(** The first half of a burst: the rank is awake and the row open. *)
Lemma open_stage_wp {A} H acts s p next (k : bool * list Z -> comp t A) (Q : A -> t -> Prop) :
  burst_ready H acts s p next ->
  (forall a s4 r4 acts4 bk4, iface_ok (H + 4 * w + 3 * D) acts4 s4 -> ranks s4 !! rank p = Some r4 ->
     later s s4 -> stats s4 = stats s -> (forall j, grown (acts j) (acts4 j)) ->
     banks r4 !! bank p = Some bk4 -> openRow bk4 = row p ->
     (forall at_, acts4 (rank p) = at_ :: acts (rank p) -> at_ + tRCD c <= rdAllowedAt bk4 /\ at_ + tRCD c <= wrAllowedAt bk4) ->
     wp (k a) s4 Q) ->
  wp (on_rb (rank p) (prepare_rank c now);; a ← on_rb (rank p) (open_page c now p); k a) s Q.
Proof using Hcfg.
  intros [Hif Hn (Hw0 & HD & H64) (r & Hj & Haw) Hbk Hrow _ _ _] HQ.
  pose proof (iface_rb _ _ _ _ _ Hif Hj) as Hrb.
  wp_step. eapply (on_rb_wp _ _ _ _ H (H + D)); [exact Hif|exact Hj|lia|].
  eapply wp_mono; [eapply prepare_rank_wp; try done; lia|].
  intros [] s1 (Hok1 & Hne1 & Hl1). exists (acts (rank p)). split; [done|]. intros s2 Hif2 Hr2 Hs2.
  set (acts2 := upd_acts acts (rank p) (acts (rank p))) in *.
  assert (acts2 (rank p) = acts (rank p)) as Ha2 by (unfold acts2, upd_acts; by rewrite Z.eqb_refl).
  assert (ranks s2 !! rank p = Some (rk s1)) as Hj2 by (rewrite Hr2; apply zlookup_insert_eq; by eapply zlookup_lt).
  assert (later s s2) as Hlat2 by (by eapply later_set).
  pose proof (iface_rb _ _ _ _ _ Hif2 Hj2) as Hrb2. rewrite Ha2 in Hrb2.
  wp_step. eapply (on_rb_wp _ _ _ _ (H + D) (H + D + 4 * w + 2 * D)); [exact Hif2|exact Hj2|lia|].
  eapply wp_mono; [eapply (open_page_wp p (H + D)); [lia|lia|lia|lia|exact Hrb2|done|done]|].
  intros a s3 (acts3 & Hgr3 & Hok3 & Hl3 & Hne3 & bk3 & Hb3 & Ho3 & Hrcd).
  exists acts3. split; [done|]. intros s4 Hif4 Hr4 Hs4.
  assert (upd_acts acts2 (rank p) acts3 (rank p) = acts3) as Ha4 by (unfold upd_acts; by rewrite Z.eqb_refl).
  apply (HQ a s4 (rk s3) (upd_acts acts2 (rank p) acts3) bk3).
  - by replace (H + 4 * w + 3 * D) with (H + D + 4 * w + 2 * D) by lia.
  - rewrite Hr4. apply zlookup_insert_eq. by eapply zlookup_lt.
  - eapply later_trans; [exact Hlat2|by eapply later_set].
  - by rewrite Hs4.
  - intros j. unfold acts2, upd_acts. destruct (Z.eqb_spec j (rank p)) as [->|]; [done|constructor].
  - done.
  - done.
  - rewrite Ha4. done.
Qed.

(** What a burst has done when its column command has gone out at [cmd_at]. *)
Record burst_done (H : Z) (acts acts' : Z -> list Z) (bursts : list Z) (s s' : t) (p : MemPacket)
    (next cmd_at gap : Z) : Prop := {
  bd_now : now <= cmd_at;
  bd_bus : not_before p next <= cmd_at;
  bd_gap : tBURST_MIN c <= gap <= tBURST c;
  bd_bank : forall r bk, ranks s !! rank p = Some r -> banks r !! bank p = Some bk ->
     (if isRead p then rdAllowedAt bk else wrAllowedAt bk) <= cmd_at;
  bd_rcd : forall at_, acts' (rank p) = at_ :: acts (rank p) -> at_ + tRCD c <= cmd_at;
  bd_acts : forall j, grown (acts j) (acts' j);
  bd_ok : iface_ok (H + 8 * w + 9 * D) acts' s';
  bd_log : burst_log s' (cmd_at :: bursts)
}.

Lemma doBurstAccess_wp H acts bursts s p next queue :
  burst_ready H acts s p next -> burst_log s bursts ->
  wp (doBurstAccess c now p next queue) s (fun a s' => exists cmd_at gap acts',
    a = (p <| readyTime := cmd_at + tCL c + tBURST c |>, (cmd_at, cmd_at + gap)) /\
    burst_done H acts acts' bursts s s' p next cmd_at gap).
Proof using Hcfg.
  intros Hready [Hhead Hgap]. pose proof Hready as [Hif Hn (Hw0 & HD & H64) _ _ Hrow (Hst1 & Hst2) Hx Hbub].
  pose proof (co_tCL Hcfg). pose proof (co_tBURST Hcfg) as [? ?].
  unfold doBurstAccess. eapply open_stage_wp; [exact Hready|].
  intros [row_hit samples] s4 r4 acts4 bk4 Hif4 Hj4 Hlat4 Hs4 Hgr4 Hb4 Ho4 Hrcd.
  pose proof (iface_rb _ _ _ _ _ Hif4 Hj4) as Hrb4. set (H4 := H + 4 * w + 3 * D) in *.
  assert (room H4) as Hroom by (unfold room; lia).
  wp_step. eapply (on_rb_wp _ _ _ _ H4 (H4 + 2 * w + D)); [exact Hif4|exact Hj4|lia|].
  eapply wp_mono; [eapply issue_column_wp; [exact Hroom|exact Hrb4|exact Hb4|lia|exact Hbub]|].
  intros [cmd_at gap] s5 (Hcmd & Hint & Hl5 & Hok5 & Hbk5). cbn [rk] in Hbk5. exists (acts4 (rank p)). split; [done|].
  intros s6 Hif6 Hr6 Hs6. set (acts6 := upd_acts acts4 (rank p) (acts4 (rank p))) in *.
  assert (Ha6 : forall j, acts6 j = acts4 j) by (intros j; unfold acts6, upd_acts; by destruct (Z.eqb_spec j (rank p)) as [->|]).
  pose proof Hrb4 as [Hr4 _ _ _]. pose proof (Forall_zlookup _ _ _ _ (ro_bank _ _ Hr4) Hb4) as Hbk4.
  destruct (column_at_spec p bk4 next H4 Hbk4) as (_ & Hc2 & Hc3 & Hc4); [lia..|exact Hbub|].
  pose proof (interleaved_gap _ _ _ Hint) as Hg.
  assert (ranks s6 !! rank p = Some (rk s5)) as Hj6 by (rewrite Hr6; apply zlookup_insert_eq; by eapply zlookup_lt).
  rewrite (tadd_small cmd_at (tCL c)), tadd_small by lia.
  set (p' := p <| readyTime := cmd_at + tCL c + tBURST c |>).
  wp_step. eapply (on_rb_wp _ _ _ _ (H4 + 2 * w + D) (H4 + 2 * w + D)); [exact Hif6|exact Hj6|lia|].
  eapply get_bank_wp; [cbn [rk]; rewrite Hbk5; exact Hb4|]. exists (acts6 (rank p)).
  split; [exact (iface_rb _ _ _ _ _ Hif6 Hj6)|]. intros s7 Hif7 Hr7 Hs7. cbn [rk] in Hr7.
  set (acts7 := upd_acts acts6 (rank p) (acts6 (rank p))) in *.
  assert (Ha7 : forall j, acts7 j = acts4 j) by (intros j; unfold acts7, upd_acts; destruct (Z.eqb_spec j (rank p)) as [->|]; apply Ha6).
  assert (ranks s7 !! rank p = Some (rk s5)) as Hj7 by (rewrite Hr7; apply zlookup_insert_eq; by eapply zlookup_lt).
  assert (later s s7) as Hlat7.
  { eapply later_trans; [exact Hlat4|]. eapply (later_trans _ s6); eapply later_set;
      [exact Hj4|exact Hr6| |exact Hj6|exact Hr7|apply no_earlier_refl].
    intros i x Hi. rewrite Hbk5 in Hi. by apply no_earlier_refl. }
  wp_step. apply wp_modify.
  destruct (delay_ranks_ok p' (bankgr bk4) gap cmd_at (H4 + 2 * w + D) acts7 s7 (rank p)) as (Hif8 & Hlat8 & Hfree8 & Hlook8);
    [lia|lia|lia|lia|lia|exact Hif7|].
  specialize (Hlook8 _ _ Hj7).
  change (rank p') with (rank p). set (s8 := s7 <| ranks ::= _ |> <| activeRank := _ |>) in *.
  wp_step. eapply wp_mono; [eapply (finish_burst_wp p' cmd_at queue row_hit samples (H4 + 2 * w + D + 3 * D) acts7 s8);
    [lia|lia|lia|lia|exact Hif8|exact Hlook8| | |lia|cbn; lia| | ]|].
  - cbn [banks over]. cbn. rewrite zlookup_fmap, Hbk5, Hb4. reflexivity.
  - replace (openRow _) with (openRow bk4); [by rewrite Ho4|]. unfold delay_bank. by destruct (burst_delays _ _ _ _ _ _).
  - change (stats s8) with (stats s7). by rewrite Hs7, Hs6, Hs4.
  - change (stats s8) with (stats s7). by rewrite Hs7, Hs6, Hs4.
  - intros [] s9 (acts9 & Ha9 & Hif9 & Hlat9). apply wp_ret. exists cmd_at, gap, acts9.
    rewrite tadd_small by lia. split; [done|].
    assert (Hcol : forall r bk, ranks s !! rank p = Some r -> banks r !! bank p = Some bk ->
      (if isRead p then rdAllowedAt bk else wrAllowedAt bk) <= cmd_at).
    { intros r bk Er Eb. destruct (Hlat4 _ _ Hj4) as (r' & Er' & Hne'). rewrite Er in Er'. injection Er' as <-.
      destruct (Hne' _ _ Hb4) as (bk' & Eb' & ? & ?). rewrite Eb in Eb'. injection Eb' as <-. destruct (isRead p); lia. }
    split; try done; try lia.
    + intros at_ E. rewrite Ha9, Ha7 in E. destruct (Hrcd at_ E). destruct (isRead p); lia.
    + intros j. rewrite Ha9, Ha7. apply Hgr4.
    + by replace (H + 8 * w + 9 * D) with (H4 + 2 * w + D + 3 * D + 2 * w + 2 * D) by lia.
    + split; [intros x [= <-]; by eapply col_free_later|].
      intros [|i] x y Hx' Hy; [|by apply (Hgap i)]. injection Hx' as <-. cbn in Hy.
      destruct (Hlat4 _ _ Hj4) as (r' & Er' & Hne'). destruct (Hne' _ _ Hb4) as (bk' & Eb' & _).
      destruct bursts as [|y' bursts']; [done|]. injection Hy as <-.
      destruct (Hhead y' eq_refl _ _ _ _ Er' Eb'). specialize (Hcol _ _ Er' Eb'). destruct (isRead p); lia.
Qed.

(** C31. doBurstAccess never fails for a rank that is ready: it returns the packet
    with its ready time, and the column command goes out no earlier than now, than
    the bus allows (up to the bubble the defence makes up for), than the bank
    allows, and tRCD after the activate it needed.  The activates of every rank
    still respect the activation window, and the burst is at least tBURST_MIN after
    every earlier burst of the interface. *)
Theorem doBurstAccess_timing H acts bursts s p next_burst_at queue :
  burst_ready H acts s p next_burst_at -> burst_log s bursts ->
  exists cmd_at gap acts' s',
    doBurstAccess c now p next_burst_at queue s
      = Ok ((p <| readyTime := cmd_at + tCL c + tBURST c |>, (cmd_at, cmd_at + gap)), s') /\
    burst_done H acts acts' bursts s s' p next_burst_at cmd_at gap.
Proof using Hcfg.
  intros Hready Hlog.
  destruct (wp_inv _ _ _ (doBurstAccess_wp H acts bursts s p next_burst_at queue Hready Hlog))
    as (a & s' & E & cmd_at & gap & acts' & -> & Hdone).
  by exists cmd_at, gap, acts', s'.
Qed.
End Rank_timing.

(** ** A fresh interface *)

(** The ranks the constructor makes satisfy the invariant, with empty histories. *)
Lemma fresh_ok c w H b : 0 <= H -> 0 < activationLimit c -> 0 < banksPerRank c ->
  bus_ok (maxCommandsPerWindow c) H b -> CmdBus.commandWindow b = w ->
  let s := mkDRAM (new_Rank c <$> seqZ 0 (ranksPerChannel c)) 0 (stats0 c) b in
  iface_ok c w H (fun _ => []) s /\ burst_log c s [].
Proof.
  intros HH Hl Hb Hbus Hw s. split; [split; [|done|done]|by split].
  intros j r Hj. cbn in Hj. rewrite zlookup_fmap in Hj.
  destruct (seqZ 0 (ranksPerChannel c) !! j) as [n|] eqn:E; [|done]. cbn in Hj. injection Hj as <-.
  assert (Hbk : forall P : Bank -> Prop, (forall n, P (new_Bank c n)) -> Forall P (banks (new_Rank c n))).
  { intros P HP. apply Forall_fmap. apply Forall_true. intros x. apply HP. }
  assert (Hlast : forall k, last (replicate k 0) 0 = 0) by (induction k as [|[|k] IH]; [done|done|exact IH]).
  split; [split|split].
  - cbn. unfold zlen. rewrite length_fmap, length_seqZ. lia.
  - apply Hbk. intros k. split; cbn; unfold tick_ok; lia.
  - cbn [numBanksActive new_Rank banks]. induction (seqZ 0 (banksPerRank c)) as [|x l IH]; [done|].
    rewrite fmap_cons. cbn [lsum]. rewrite <- IH. done.
  - cbn. apply zlen_calloc. lia.
  - cbn. unfold calloc. apply Forall_replicate. unfold tick_ok. lia.
  - apply Hbk. intros k Hne. exfalso. apply Hne. apply Hlast.
  - apply Hbk. intros k. cbn. apply Forall_replicate. lia.
  - cbn. unfold tick_ok. lia.
  - cbn. unfold limit, calloc. rewrite take_ge; [done|by rewrite length_replicate].
  - done.
Qed.

Lemma small_cfg : cfg_ok small 200.
Proof. split; cbn; lia. Qed.

Lemma doBurstAccess_timing_witness : exists cmd_at gap acts' s',
  doBurstAccess small 10 (small_packet true 1 2 5) 40 [] small_dram
    = Ok (((small_packet true 1 2 5) <| readyTime := cmd_at + 12 + 8 |>, (cmd_at, cmd_at + gap)), s') /\
  burst_done small 10 4 200 100 (fun _ => []) acts' [] small_dram s' (small_packet true 1 2 5) 40 cmd_at gap.
Proof.
  assert (bus_ok 2 100 (CmdBus.mkBus [] 4)) as Hbus by (split; cbn; [lia|lia|intros x; cbn; lia]).
  destruct (fresh_ok small 4 100 (CmdBus.mkBus [] 4) ltac:(lia) ltac:(cbn; lia) ltac:(cbn; lia) Hbus eq_refl) as [Hok Hlog].
  destruct (doBurstAccess_timing small 10 4 200 small_cfg 100 (fun _ => []) [] small_dram (small_packet true 1 2 5) 40 [])
    as (cmd_at & gap & acts' & s' & E & Hdone).
  - split; [exact Hok|lia|lia| |cbn; lia|cbn; unfold NO_ROW; lia| |lia|intros E; discriminate E].
    + eexists. split; [reflexivity|]. split; [reflexivity|intros E; discriminate E].
    + split; eexists; reflexivity.
  - exact Hlog.
  - exists cmd_at, gap, acts', s'. split; [exact E|exact Hdone].
Defined.
(** The activate goes out at 10, the read tRCD later at the earliest, and at 40 since
    the bus is taken until then. *)
Example small_burst : exists s', doBurstAccess small 10 (small_packet true 1 2 5) 40 [] small_dram
  = Ok (((small_packet true 1 2 5) <| readyTime := 60 |>, (40, 48)), s').
Proof. eexists. vm_compute. reflexivity. Qed.
End Timing.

**How to complete this task**
What you give back should be exactly the lines of the entries above from the one containing "split; eexists; reflexivity." to the end, and nothing more.

**Finished exercise**
    + split; eexists; reflexivity.
  - exact Hlog.
  - exists cmd_at, gap, acts', s'. split; [exact E|exact Hdone].
Defined.
(** The activate goes out at 10, the read tRCD later at the earliest, and at 40 since
    the bus is taken until then. *)
Example small_burst : exists s', doBurstAccess small 10 (small_packet true 1 2 5) 40 [] small_dram
  = Ok (((small_packet true 1 2 5) <| readyTime := 60 |>, (40, 48)), s').
Proof. eexists. vm_compute. reflexivity. Qed.
End Timing.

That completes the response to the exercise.